El estado más conveniente es cuando el corazón está gozoso. Tienes razones más que suficientes para estar gozoso: inscrito en el libro de la vida, la felicidad eterna es tuya, poseedor de la los mayores privilegios que puede tener un ser humano, para toda tus necesidad tienes libre acceso al Trono de la Gracia, tienes un Dios esperando por tus oraciones y dispuesto a ayudarte en todo, has recibido y seguirás recibiendo bendiciones.
Cristo es tuyo, estás en un estado de recuperación hacia gloria eterna.
Para el tiempo por venir tenemos promesas gloriosas del Dios de verdad, nada ni nadie podrá separarnos del amor de Dios en Cristo Jesús (Romanos 8:39).
Motivos más que suficientes para estar siempre con el corazón en gozo.

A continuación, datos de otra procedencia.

(* ===== verification/Kvm.v ===== *)
(** * Setting up memory at boot (arch/x86-64/memory/vm.c)

    [kvminit] looks for the largest block of RAM in the memory map of the
    boot loader, maps the first 512 GB of physical memory at
    [PHYSICAL_OFFSET], and starts the page allocator and the address space of
    the kernel. *)
From S2P Require Import Prelude.
From S2P Require Import Interfaces.
From S2P Require Import Cpu.
From S2P Require Import Spinlock.
From S2P Require Import Lst.
From S2P Require Import Layout.
From S2P Require Import PhysAlloc.
From S2P Require Import Vm.
From S2P Require Import VmWalk.
From S2P Require Import VmMap.
From S2P Require Import Vmm.
From S2P Require Import VmmAlloc.
From S2P Require Import Libc.
From S2P Require Import Tty.
From S2P Require Import Printf.
From S2P Require Import Bytes.
From S2P Require Import Lapic.

Definition IA32_EFER : Z := 0xC0000080.
Definition SMALL_PAGE_SIZE : Z := 4096.

(** [struct multiboot_mmap_entry] and its bytes. *)
Record mmap_entry := mk_mmap { base_addr : Z; mm_length : Z; mm_type : Z }.
Definition sizeof_mmap_entry : Z := 24.
Definition mmap_bytes (e : mmap_entry) : list Z :=
  le_bytes 8 (base_addr e) ++ le_bytes 8 (mm_length e) ++ le_bytes 4 (mm_type e) ++ le_bytes 4 0.
Definition load_mmap (a : Z) : MEM mmap_entry :=
  b ← ld64 a; l ← ld64 (a + 8); t ← ld32 (a + 16); mret (mk_mmap b l t).

(** The memory the boot loader left, the processor, the page tables with the
    page allocator and the address spaces, and the flag for 1 GB pages. *)
Record boot (V H : Type) := mk_boot {
  b_mem : mem; b_dev : V; b_vs : vmm_state phys H; big_page_size_supported : bool; kernel_pml4 : Z;
}.
Arguments mk_boot {V H}.
Arguments b_mem {V H}.
Arguments b_dev {V H}.
Arguments b_vs {V H}.
Arguments big_page_size_supported {V H}.
Arguments kernel_pml4 {V H}.
(* ===== verification/Dispatch.v ===== *)
(** * Interrupts (kernel/arch/x86-64/interrupt/interrupt_handler.c)

    [interrupt_dispatch] is what the interrupt stubs call: a page fault on an
    area of the address space is answered by mapping a fresh frame, the timer
    by switching threads, the keyboard by printing the key.  The machine of
    the processes and the console are put together here. *)
From S2P Require Import Prelude.
From S2P Require Import Interfaces.
From S2P Require Import Cpu.
From S2P Require Import RbTree.
From S2P Require Import RbRepr.
From S2P Require Import RbInsert.
From S2P Require Import Cfs.
From S2P Require Import Spinlock.
From S2P Require Import Lst.
From S2P Require Import Layout.
From S2P Require Import Vm.
From S2P Require Import VmWalk.
From S2P Require Import VmMap.
From S2P Require Import Vmm.
From S2P Require Import VmmAlloc.
From S2P Require Import Libc.
From S2P Require Import Tty.
From S2P Require Import Printf.
From S2P Require Import Keyboard.
From S2P Require Import ThreadArray.
From S2P Require Import Bytes.
From S2P Require Import Ioapic.
From S2P Require Import Idt.
From S2P Require Import Lapic.
From S2P Require Import Timer.
From S2P Require Import Process.
From S2P Require Import Sched.
From S2P Require Import ProcOps.

(** The vectors of x86-64.h. *)
Definition GENERAL_PROTECTION : Z := 13.
Definition PAGE_FAULT : Z := 14.
Definition IRQ_VECTOR_KEYBOARD : Z := 0x21.
Definition IRQ_HPET_TIMER (n : Z) : Z := 0x30 + n.
Definition APIC_TIMER_INTERRUPT : Z := 0x40.

(** The machine and the console. *)
Record kernel (S K : Type) := mk_kernel { ksys : S; kcon : K }.
Arguments mk_kernel {S K}.
Arguments ksys {S K}.
Arguments kcon {S K}.

Section dispatch.
Context {P H V W U E Q F : Type}.
Context `{!PageAllocator P, !Allocator H, !LapicDev V, !HpetDev W, !IoApicDev U, !MemSource E, !Ports Q}.
Abbreviation mach := (machine P H V W U E).
Abbreviation KRN := (M (kernel mach (kbd Q F))).
Context (kernel_vmm idle_t vector_handler_0x40 : Z) (uninit_node : rb_node_t) (polls : nat) (cpu : Z).
Context (font : pc_font) (c_slot buf_slot fmt_c : Z).

Definition on_machine {A} : M mach A → KRN A := zoom ksys (λ s k, mk_kernel s (kcon k)).
Definition on_console {A} : M (kbd Q F) A → KRN A := zoom kcon (λ c k, mk_kernel (ksys k) c).

(** The frame to return with.  The two messages of the timers have the level
    [DEBUG], which [log] drops. *)
Definition interrupt_dispatch (context : int_frame_t) : KRN int_frame_t :=
  let v := vector_number context in
  context ←
    (if decide (v = GENERAL_PROTECTION) then panic
     else if decide (v = PAGE_FAULT) then
       on_machine (page_fault kernel_vmm cpu (r_cr2 (f_registers context)) (error_code context));; mret context
     else if decide (v = IRQ_VECTOR_KEYBOARD) then
       on_console (keystroke_handler font c_slot buf_slot fmt_c);; mret context
     else if decide (v = IRQ_HPET_TIMER 0) then mret context
     else if decide (v = APIC_TIMER_INTERRUPT) then
       on_machine (schedule kernel_vmm idle_t vector_handler_0x40 uninit_node polls cpu context)
     else mret context);
  on_machine (on_timers (on_lapics send_eoi));;
  mret context.
End dispatch.

(** ** Demand paging *)

Section demand.
Context {P H : Type} `{!PageAllocator P, !Allocator H}.
Context (pg_ok : P → Prop) (managed : P → Z → Prop) `{!PageAllocatorLaws P pg_ok managed}.
Context (uninit_area : Z → memory_area_t) (uninit_next : Z → Z).
Context (kernel_vmm cpu : Z).
Abbreviation vs := (vmm_state P H).
Implicit Type s : vs.

(** The address space an address belongs to, on a processor with status [k]. *)
Definition relevant (k : cpu_status_t) (va : Z) : Z :=
  if decide (0xFFFF800000000000 ≤ va) then kernel_vmm else if decide (vmm k ≠ 0) then vmm k else kernel_vmm.

Lemma get_relevant_vmm_run s k va :
  vcpus s !! cpu = Some k → cpu_id k = cpu → get_relevant_vmm kernel_vmm cpu va s = Done (relevant k va, s).
Proof.
  intros Hk Hid. unfold get_relevant_vmm, relevant, get_current_vmm. case_decide; [done|].
  assert (set_cpu_id cpu k = k) as Es by (destruct k; cbn in *; by subst).
  erewrite bind_done; [done|]. unfold on_vcpus, zoom. rewrite (get_cpu_run _ _ _ Hk), Es, insert_id by done. by destruct s.
Qed.

(** The tables may change as long as no page becomes free. *)
Lemma vmm_inv_tables m v cl l s t :
  vmm_inv pg_ok cpu m v cl l s → pg_ok (pages t) → free_pages (pages t) ⊆ free_pages (pages (tables s)) →
  vmm_inv pg_ok cpu m v cl l (put_tables t s).
Proof.
  intros [I1 I2 I3 I4 I5 [C1 C2 C3 C4 C5 C6 C7 C8] I7 I8] Hok Hsub. split; try done. split; try done.
  intros x Hx. apply C8. by apply Hsub.
Qed.

(** Asking for a frame keeps the tables well formed. *)
Lemma vm_ok_take root tabs (t : vm P) p' :
  vm_ok pg_ok root tabs t → free_pages p' ⊆ free_pages (pages t) → pg_ok p' → vm_ok pg_ok root tabs (mk_vm (words t) p' (nx_flag_enabled t)).
Proof. intros [Hwf _ Hf] Hsub Hok. split; try done. intros y q Hy. apply Hf. by apply Hsub. Qed.

Lemma space_ok_tables m v cl l s t :
  space_ok pg_ok m v cl l s → pg_ok (pages t) → free_pages (pages t) ⊆ free_pages (pages (tables s)) →
  space_ok pg_ok m v cl l (put_tables t s).
Proof.
  intros [I1 I2 I3 I4 I5 [C1 C2 C3 C4 C5 C6 C7 C8]] Hok Hsub. split; try done. split; try done.
  intros x Hx. apply C8. by apply Hsub.
Qed.

(** What [on_demand_allocation] does with the answer [x] of [kalloc], which it
    does not test: the missing page of an area is mapped to the frame [x] with
    the flags of the area, and no other page changes. *)
Lemma on_demand_answer s k va m v cl l a tabs x p' :
  vcpus s !! cpu = Some k → cpu_id k = cpu → relevant k va = m → space_ok pg_ok m v cl l s →
  area_of l va ≠ 0 → areas s !! area_of l va = Some a → 0 ≤ a_flags a < 256 → 4096 ≤ va < 2 ^ 64 - 8192 →
  vm_ok pg_ok (root_pagetable v) tabs (tables s) → no_big (words (tables s)) tabs va →
  mapped (words (tables s)) tabs va = None →
  kalloc (pages (tables s)) = Done (x, p') → pg_ok p' → free_pages p' ⊆ free_pages (pages (tables s)) →
  x mod 4096 = 0 → 0 ≤ x < 2 ^ 39 → (3 ≤ length (free_pages p'))%nat ∨ leaf_addr tabs va ≠ None →
  ∃ t tabs', on_demand_allocation kernel_vmm cpu va s = Done (0, put_tables t s) ∧
    vm_ok pg_ok (root_pagetable v) tabs' t ∧
    (free_pages (pages t) ⊆ free_pages p' ∧ (length (free_pages p') ≤ length (free_pages (pages t)) + 3)%nat ∧
     calm (words (tables s)) tabs (words t) tabs' ∧ nx_flag_enabled t = nx_flag_enabled (tables s)) ∧
    ∀ va', mapped (words t) tabs' va' =
      if decide (page_no va' = page_no va) then Some (leaf_entry x (vmflag_to_x86flag (nx_flag_enabled (tables s)) (a_flags a)))
      else mapped (words (tables s)) tabs va'.
Proof.
  intros Hk Hid Hm Hi Hne Ha Hfl Hva Hok Hnb Hun Ek Hp' Hsubp Hx Hxr Hroom.
  destruct (so_vmm _ _ _ _ _ _ Hi) as [Hm0 Hv].
  unfold on_demand_allocation. rewrite (bind_done _ _ _ _ _ (get_relevant_vmm_run s k va Hk Hid)), Hm.
  destruct (get_area_space pg_ok uninit_area uninit_next cpu m v cl l s va Hi) as [Ega _].
  rewrite (bind_done _ _ _ _ _ Ega), decide_False by done.
  rewrite (bind_done _ _ _ _ _ (on_tables_run _ s _ _ (on_pages_run _ _ _ _ Ek))). set (t1 := mk_vm _ p' _). set (s1 := put_tables t1 s).
  rewrite (bind_done _ _ _ _ _ (load_vmm_run m v s1 Hm0 Hv)), (bind_done _ _ _ _ _ (load_area_run _ a s1 Hne Ha)).
  pose proof (vm_ok_take _ _ _ _ Hok Hsubp Hp') as Hok1. fold t1 in Hok1.
  rewrite PAGE_START_eq by (unfold u64p; lia). set (pg := va - va mod 4096).
  assert (page_no pg = page_no va) as Epg by (unfold page_no, pg; lia_div).
  assert (Hspan : page_span pg PAGE_SIZE = 1) by (unfold page_span, pg, PAGE_SIZE; lia_div).
  destruct (mappages_run pg_ok managed (root_pagetable v) tabs t1 pg PAGE_SIZE x (a_flags a) Hok1)
    as (r & t & tabs' & E & Hok' & Hres & Hgood & [Hsub Hslen Hsbig Hsnx]); rewrite ?Hspan; try done; try (unfold pg, PAGE_SIZE; lia_div).
  { intros j Hj. replace (_ + 4096 * j) with pg by (unfold pg; lia_div). unfold no_big. by apply same_page in Epg as [-> _]. }
  rewrite Hspan in *. assert (pg - pg mod 4096 = pg) as Epp by (unfold pg; lia_div). assert (x - x mod 4096 = x) as Exx by lia. rewrite Epp, Exx in *.
  assert (r = 0) as ->.
  { apply Hgood.
    - intros j Hj. replace (pg + 4096 * j) with pg by lia. rewrite <- Hun. unfold mapped, leaf, leaf_addr. by apply same_page in Epg as [-> ->].
    - destruct Hroom as [?|Hl]; [left; cbn; lia|right]. intros j Hj. replace (pg + 4096 * j) with pg by lia.
      revert Hl. unfold leaf_addr. by apply same_page in Epg as [-> ->]. }
  rewrite (bind_done _ _ _ _ _ (on_tables_run _ s1 _ _ E)), decide_False by lia.
  exists t, tabs'. split_and!; try done.
  destruct Hres as [[_ [M1 M2 _]]|[? _]]; [|lia]. intros va'. specialize (M1 0 ltac:(lia)). rewrite !Z.mul_0_r, !Z.add_0_r in M1.
  destruct (decide (page_no va' = page_no va)) as [Ep|Ep].
  - etrans; [|exact M1]. rewrite <- Epg in Ep. unfold mapped, leaf, leaf_addr. by apply same_page in Ep as [-> ->].
  - apply M2. rewrite elem_of_page_list. intros (j & Hj & Ej). apply Ep. rewrite Ej, <- Epg. f_equal. lia.
Qed.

Sería, pues, una ofensa y deshonra muy grande si no te gozas en Su amor, y gozándote hacer el bien a tu prójimo.
Amén.
P.Oscar Arocha, www.ibgracia.org
miércoles, 2 de junio de 2010
Meditación del 2 de Junio
"Gozosos en la esperanza; sufridos en la tribulación; constantes en la oración" (Romanos 12:12).

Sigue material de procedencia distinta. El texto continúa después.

Lemma popped_back v : nest cpu n k → 0 ≤ n < 2 ^ 32 - 1 → popped cpu (set_cpu_vmm v (pushed cpu k)) = set_cpu_vmm v k.
Proof.
  intros (Hid & Hc & H0 & H1) Hr. change (popped cpu (set_cpu_vmm v (pushed cpu k))) with (set_cpu_vmm v (popped cpu (pushed cpu k))).
  f_equal. rewrite popped_pushed by lia.
  destruct k as [i c io th vm IF]. cbn in *. subst c.
  repeat case_decide; f_equal; try lia; naive_solver.
Qed.

(** cr3 afterwards: the switch back loads the table of the caller's address
    space, unless it has none or runs in the kernel's. *)
Definition cr3_back (vm : gmap Z vmm_info_t) (c : gmap Z Z) : gmap Z Z :=
  if decide (vmm k = 0 ∨ vmm k = kernel_vmm) then c
  else <[cpu := root_pagetable (default (mk_vmm 0 false 0 0 0 0 0 0 0 0 0 0) (vm !! vmm k)) -64 PHYSICAL_OFFSET]> c.

(** Leaving the address space and the section without interrupts. *)
Lemma leave_run {A} (f : M mach A) s cp :
  vcpus (sv s) = <[cpu := set_cpu_vmm m (pushed cpu k)]> cp → nest cpu n k → 0 ≤ n < 2 ^ 32 - 2 →
  vmm k = 0 ∨ vmm k = kernel_vmm ∨ is_Some (vmms (sv s) !! vmm k) →
  ((if decide (vmm k ≠ 0) then on_vs (change_current_vmm kernel_vmm cpu (vmm k)) else mret tt);; on_scpus (pop_off cpu);; f) s
    = f (set_sv (mk_vs (vmms (sv s)) (areas (sv s)) (conts (sv s)) (locks (sv s)) (<[cpu := back]> cp) (cr3_back (vmms (sv s)) (cr3 (sv s))) (tables (sv s)) (vheap (sv s))) s).
Proof.
  intros Hcp Hn Hr Hcur. pose proof (nest_pushed cpu n k ltac:(lia) Hn) as (_ & _ & _ & Hoff). destruct (Hoff ltac:(lia)) as [Hint _].
  assert (vcpus (sv s) !! cpu = Some (set_cpu_vmm m (pushed cpu k))) as Hk by (rewrite Hcp; apply lookup_insert_eq).
  pose proof (popped_back) as Hpop. unfold back, cr3_back. destruct (decide (vmm k = 0)) as [Hz|Hz].
  - rewrite (decide_False (P := vmm k ≠ 0)) by auto. step. rewrite (decide_True (P := vmm k = 0 ∨ _)) by (by left).
    erewrite bind_done by (apply on_scpus_run, pop_off_run; [exact Hk|exact Hint]). rewrite Hpop by (done || lia). by rewrite Hcp, insert_insert_eq.
  - rewrite decide_True by done.
    erewrite bind_done.
    2: { apply on_vs_run, (change_current_run _ _ _ Hk); [done|]. destruct Hcur as [|[|]]; [done|by left|by right]. }
    erewrite bind_done by (apply on_scpus_run, pop_off_run; [cbn; apply lookup_insert_eq|exact Hint]).
    change (set_cpu_vmm (vmm k) (set_cpu_vmm m (pushed cpu k))) with (set_cpu_vmm (vmm k) (pushed cpu k)).
    rewrite (Hpop (vmm k)) by (done || lia). cbn. rewrite Hcp, !insert_insert_eq. unfold in_space; cbn.
    destruct (decide (vmm k = kernel_vmm)); [rewrite (decide_True (P := vmm k = 0 ∨ _)) by (by right)|rewrite (decide_False (P := vmm k = 0 ∨ _)) by tauto]; reflexivity.
Qed.

(** The array of threads of a new process. *)
Lemma init_array_run s h4 :
  h_alloc 64 (vheap (sv s)) = Done (data, h4) → data ≠ 0 →
  on_blocks (init_thread_array (ArrayHeap0 := arrays_from_heap h_realloc) junk) s
    = Done (mk_ta data 0 8, set_sslots (<[data := take 8 (junk data 8)]> (sslots s)) (set_sv (set_vheap h4 (sv s)) s)).
Proof.
  intros Ha Hd. unfold on_blocks, init_thread_array, ta_alloc, zoom. erewrite bind_done.
  2: { erewrite bind_done by (unfold on_ta_heap, zoom; cbn [ah_alloc arrays_from_heap ta_heap]; change (w64 (8 * 8)) with 64; rewrite Ha; reflexivity). rewrite decide_False by done. reflexivity. }
  reflexivity.
Qed.
(** The stack of the first thread is right behind the program. *)
Lemma next_found_front s v cl l :
  vmm_inv pg_ok cpu m v cl l (sv s) → vmm_data_end v ≤ 2 ^ 48 → frontier v l mod 4096 = 0 → next_found v 0 = frontier v l.
Proof.
  intros Hi He Hal. destruct (vi_bounds _ _ _ _ _ _ _ Hi) as (B1 & B2 & B3 & B4 & B5).
  assert (current_area v = 0 ↔ l = []) as Hcn by (by eapply current_nil).
  unfold next_found, frontier in *. rewrite PAGE_START_eq by (unfold u64p; lia). destruct (decide (l = [])) as [Hl|Hl].
  - rewrite (decide_True (P := current_area v = 0)) by tauto. case_decide; lia_div.
  - rewrite (decide_False (P := current_area v = 0)) by tauto. rewrite PAGE_END_eq, w64_small by (unfold u64p; lia_div). case_decide; lia_div.
Qed.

El gozo del alma, traído por la fe en Dios, es de singular ayuda para soportar con espíritu compuesto las aflicciones.
Nos permite resolver con más prontitud los problemas.
Notemos el orden: primero gozo, luego paciencia o espíritu calmado en los problemas -fortaleza espiritual-, y después manos al deber. "Ellos partieron de delante del concilio, gozosos de que fuesen tenidos por dignos de padecer afrenta por el Nombre" (Hechos 5:41).
Cuando el sol está afuera las estrellas no se ven del mismo modo; cuando el gozo reina en el corazón del creyente, la oscuridad desaparece y los problemas se ven pequeños, su peso disminuye en el corazón. ¿Qué es gozo? El estado quieto y reposado del alma creyente, que surge como fruto de disfrutar un claro sentido del amor de Cristo.
¿Cómo obtener este gozo y sus beneficios?
El hombre sabio proclama "Yo he conocido que no hay para ellos cosa mejor que alegrarse, y hacer bien en su vida" (Eclesiastés 3:12). Nuestra otra labor es mantenernos ocupados haciendo bien.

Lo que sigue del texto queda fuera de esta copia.